Il y a des rencontres qui vous font aimer un pays et d’autres qui peuvent vous en laisser un souvenir amer. A Mopti, les deux catégories se rencontrent. Surtout la deuxième. Les faux guides et les piroguiers vous assaillent dés vos premiers pas aussitôt la porte de la ville franchit. C’est agaçant ! Dans la première catégorie, je signalerait la disponibilité et la gentillesse du personnel de l’OMATHO (Office Malien du tourisme et de l’hôtellerie) qui n’hésite pas à ouvrir leurs bureaux uniquement pour vous un dimanche ou pendant leurs heures de pause au déjeuner afin de répondre à nos attentes et nous conseiller.
Après Djenné l’ensorceleuse, nous avons visité Mopti, appelé aussi la « Venise Malienne ». Constituée d’un ensemble d’îlots reliés par des canaux, Mopti baigne dans l’eau au confluent du Bani et du Niger. Hors en cette saison tous les canaux sont à sec. C’est sans doute à cause de cela que le souvenir qui m’en reste n’est pas impérissable, malgré la beauté des berges du Niger. Mais comment peut il en être autrement alors que je suis encore sous l’effet de la magie de Djenné.
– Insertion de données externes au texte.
(* ===== verification/Spline.v ===== *)
(** * Piecewise polynomials over the reals

    The calculus behind the smoothing kernels: polynomials as coefficient lists,
    piecewise polynomials as a list of breakpoints with the polynomial to the left of
    each and a polynomial for the rest, their derivative and their primitive. *)
From Stdlib Require Import Reals Lra.
From stdpp Require Import base list.
From S2P Require Import Prelude Scalar.

Local Open Scope R_scope.

(** ** Polynomials *)

Fixpoint peval (p : list R) (x : R) : R :=
  match p with [] => 0 | c :: p => c + x * peval p x end.

Fixpoint padd (p q : list R) : list R :=
  match p, q with
  | [], _ => q
  | _, [] => p
  | a :: p, b :: q => (a + b) :: padd p q
  end.

Fixpoint pderiv (p : list R) : list R :=
  match p with [] => [] | _ :: p => padd p (0 :: pderiv p) end.

(** The primitive that vanishes at 0; [n] is the degree of the first coefficient. *)
Fixpoint pint_from (n : R) (p : list R) : list R :=
  match p with [] => [] | c :: p => c / n :: pint_from (n + 1) p end.
Definition pint (p : list R) : list R := 0 :: pint_from 1 p.

(** Multiplication by [x ^ k]. *)
Definition pshift (k : nat) (p : list R) : list R := replicate k 0 ++ p.

Lemma peval_padd p q x : peval (padd p q) x = peval p x + peval q x.
Proof. revert q. induction p as [|a p IH]; intros [|b q]; simpl; try lra. rewrite IH. lra. Qed.

Lemma peval_pshift k p x : peval (pshift k p) x = x ^ k * peval p x.
Proof. unfold pshift. induction k as [|k IH]; simpl; [ring|]. rewrite IH. ring. Qed.

Lemma peval_deriv p x : derivable_pt_lim (peval p) x (peval (pderiv p) x).
Proof.
  induction p as [|c p IH]; simpl; [apply derivable_pt_lim_const|].
  rewrite peval_padd. simpl.
  replace (peval p x + (0 + x * peval (pderiv p) x)) with (0 + (1 * peval p x + x * peval (pderiv p) x)) by lra.
  apply (derivable_pt_lim_plus (fct_cte c) (mult_fct id (peval p))); [apply derivable_pt_lim_const|].
  apply derivable_pt_lim_mult; [apply derivable_pt_lim_id|exact IH].
Qed.

(** [x ^ n] times the shifted primitive: the induction behind [pint]. *)
Lemma pint_from_deriv n p x :
  0 < n -> n * peval (pint_from n p) x + x * peval (pderiv (pint_from n p)) x = peval p x.
Proof.
  revert n. induction p as [|c p IH]; intros n Hn; simpl; [lra|].
  rewrite peval_padd. simpl. rewrite <-(IH (n + 1)) by lra. field. lra.
Qed.

Lemma pint_deriv p x : peval (pderiv (pint p)) x = peval p x.
Proof. unfold pint. simpl. rewrite peval_padd. simpl. rewrite <-(pint_from_deriv 1 p x) by lra. lra. Qed.

(** ** Piecewise polynomials *)

Definition pieces : Type := list (R * list R).

Fixpoint pw_eval (l : pieces) (tail : list R) (x : R) : R :=
  match l with
  | [] => peval tail x
  | (b, p) :: l => if Rltb x b then peval p x else pw_eval l tail x
  end.

Definition pw_map (f : list R -> list R) (l : pieces) : pieces := map (fun '(b, p) => (b, f p)) l.

(** Both sides of every breakpoint agree. *)
Fixpoint pw_continuous (l : pieces) (tail : list R) : Prop :=
  match l with
  | [] => True
  | (b, p) :: l => peval p b = pw_eval l tail b /\ pw_continuous l tail
  end.

(** Breakpoints increase from [a]. *)
Fixpoint pw_sorted (a : R) (l : pieces) : Prop :=
  match l with [] => True | (b, _) :: l => a < b /\ pw_sorted b l end.

Lemma glue_deriv (f g : R -> R) (f' g' b x : R) :
  derivable_pt_lim f x f' -> derivable_pt_lim g x g' -> (x = b -> f b = g b /\ f' = g') ->
  derivable_pt_lim (fun y => if Rltb y b then f y else g y) x (if Rltb x b then f' else g').
Proof.
  intros Hf Hg Hb eps Heps. destruct (Hf eps Heps) as [df Hdf], (Hg eps Heps) as [dg Hdg].
  destruct (Rtotal_order x b) as [Hlt|[Heq|Hgt]].
  - assert (Hd : 0 < Rmin df (b - x)) by (apply Rmin_pos; [apply cond_pos|lra]).
    exists (mkposreal _ Hd). intros h Hh Hhd. simpl in Hhd.
    pose proof (Rmin_l df (b - x)). pose proof (Rmin_r df (b - x)).
    rewrite !(proj2 (Rltb_true _ _)); [apply Hdf; [done|lra]|lra|].
    revert Hhd. unfold Rabs. destruct (Rcase_abs h); lra.
  - destruct (Hb Heq) as [E E']. subst x f'.
    assert (Hd : 0 < Rmin df dg) by (apply Rmin_pos; apply cond_pos).
    exists (mkposreal _ Hd). intros h Hh Hhd. simpl in Hhd.
    pose proof (Rmin_l df dg). pose proof (Rmin_r df dg).
    rewrite (proj2 (Rltb_false b b)) by lra.
    destruct (Rltb (b + h) b); [rewrite <-E; apply Hdf|apply Hdg]; done || lra.
  - assert (Hd : 0 < Rmin dg (x - b)) by (apply Rmin_pos; [apply cond_pos|lra]).
    exists (mkposreal _ Hd). intros h Hh Hhd. simpl in Hhd.
    pose proof (Rmin_l dg (x - b)). pose proof (Rmin_r dg (x - b)).
    rewrite !(proj2 (Rltb_false _ _)); [apply Hdg; [done|lra]|lra|].
    revert Hhd. unfold Rabs. destruct (Rcase_abs h); lra.
Qed.

(** A continuous spline with continuous derivative pieces is differentiable
    everywhere, breakpoints included. *)
Lemma pw_deriv l tail x :
  pw_continuous l tail -> pw_continuous (pw_map pderiv l) (pderiv tail) ->
  derivable_pt_lim (pw_eval l tail) x (pw_eval (pw_map pderiv l) (pderiv tail) x).
Proof.
  induction l as [|[b p] l IH]; simpl; [intros _ _; apply peval_deriv|].
  intros [E Hc] [E' Hc']. apply (glue_deriv (peval p) (pw_eval l tail)).
  - apply peval_deriv.
  - by apply IH.
  - intros ->. done.
Qed.

(** ** Primitives *)

(** The primitive with value [c] at [a], piece by piece. *)
Definition pprim (a c : R) (p : list R) : list R := padd [c - peval (pint p) a] (pint p).

Fixpoint pw_prim (a c : R) (l : pieces) (tail : list R) : pieces * list R :=
  match l with
  | [] => ([], pprim a c tail)
  | (b, p) :: l =>
      let r := pw_prim b (peval (pprim a c p) b) l tail in ((b, pprim a c p) :: r.1, r.2)
  end.

(** The value accumulated at the last breakpoint. *)
Fixpoint pw_total (a c : R) (l : pieces) : R :=
  match l with [] => c | (b, p) :: l => pw_total b (peval (pprim a c p) b) l end.

Lemma pprim_at a c p : peval (pprim a c p) a = c.
Proof. unfold pprim. rewrite peval_padd. simpl. lra. Qed.

Lemma pprim_deriv a c p x : peval (pderiv (pprim a c p)) x = peval p x.
Proof. rewrite <-(pint_deriv p x). unfold pprim, pint. simpl. by rewrite !peval_padd. Qed.

Lemma pw_prim_at a c l tail : pw_sorted a l -> pw_eval (pw_prim a c l tail).1 (pw_prim a c l tail).2 a = c.
Proof.
  destruct l as [|[b p] l]; simpl; intros Hs; [apply pprim_at|].
  destruct Hs as [Hab _]. rewrite (proj2 (Rltb_true a b)) by done. apply pprim_at.
Qed.

Lemma pw_prim_deriv_eval a c l tail x :
  pw_eval (pw_map pderiv (pw_prim a c l tail).1) (pderiv (pw_prim a c l tail).2) x = pw_eval l tail x.
Proof.
  revert a c. induction l as [|[b p] l IH]; intros a c; cbn [pw_prim pw_map map pw_eval fst snd]; [apply pprim_deriv|].
  destruct (Rltb x b); [apply pprim_deriv|apply IH].
Qed.

Lemma pw_prim_joints a c l tail :
  pw_sorted a l -> pw_continuous l tail ->
  pw_continuous (pw_prim a c l tail).1 (pw_prim a c l tail).2 /\
  pw_continuous (pw_map pderiv (pw_prim a c l tail).1) (pderiv (pw_prim a c l tail).2).
Proof.
  revert a c. induction l as [|[b p] l IH]; intros a c; cbn [pw_prim pw_map map pw_continuous fst snd]; [done|].
  intros [Hab Hs] [E Hc]. destruct (IH b (peval (pprim a c p) b) Hs Hc) as [H1 H2].
  split_and!; [by rewrite pw_prim_at|done| |done].
  rewrite pprim_deriv, E. symmetry. apply pw_prim_deriv_eval.
Qed.

(** The primitive of a continuous spline: its derivative is the spline. *)
Lemma pw_prim_deriv a c l tail x :
  pw_sorted a l -> pw_continuous l tail ->
  derivable_pt_lim (pw_eval (pw_prim a c l tail).1 (pw_prim a c l tail).2) x (pw_eval l tail x).
Proof.
  intros Hs Hc. destruct (pw_prim_joints a c l tail Hs Hc) as [H1 H2].
  rewrite <-(pw_prim_deriv_eval a c l tail x). by apply pw_deriv.
Qed.

(** Beyond the last breakpoint of a spline with the zero tail the primitive is the total. *)
Lemma pw_prim_total a c l e :
  pw_sorted a l -> (forall b p, (b, p) ∈ l -> b <= e) -> a <= e ->
  pw_eval (pw_prim a c l []).1 (pw_prim a c l []).2 e = pw_total a c l.
Proof.
  revert a c. induction l as [|[b p] l IH]; intros a c; simpl.
  - intros _ _ _. unfold pprim, pint. simpl. lra.
  - intros [Hab Hs] He Hae. rewrite (proj2 (Rltb_false e b)) by (apply (He b p); by left).
    apply IH; [done| |apply (He b p); by left]. intros b' p' Hin. apply (He b' p'). by right.
Qed.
Après Mopti, nous sommes partie au pays Dogon. Et là c’est une véritable aventure qui commence. Après avoir longtemps hésité, nous sommes avons décidé avec Virginie, sur les conseils des différentes personnes consultées, de faire le Pays Dogon en vélo et sans guide. Et surtout de le visiter autrement. C'est-à-dire loin des villages touristiques de la falaise et de la plaine que sont Sangha, Banani, etc..Nous avons opté pour les villages du plateau. De Kori-Kori à Patouguy, 205 Km d’images formidables, de rencontres extraordinaires mais aussi de galères.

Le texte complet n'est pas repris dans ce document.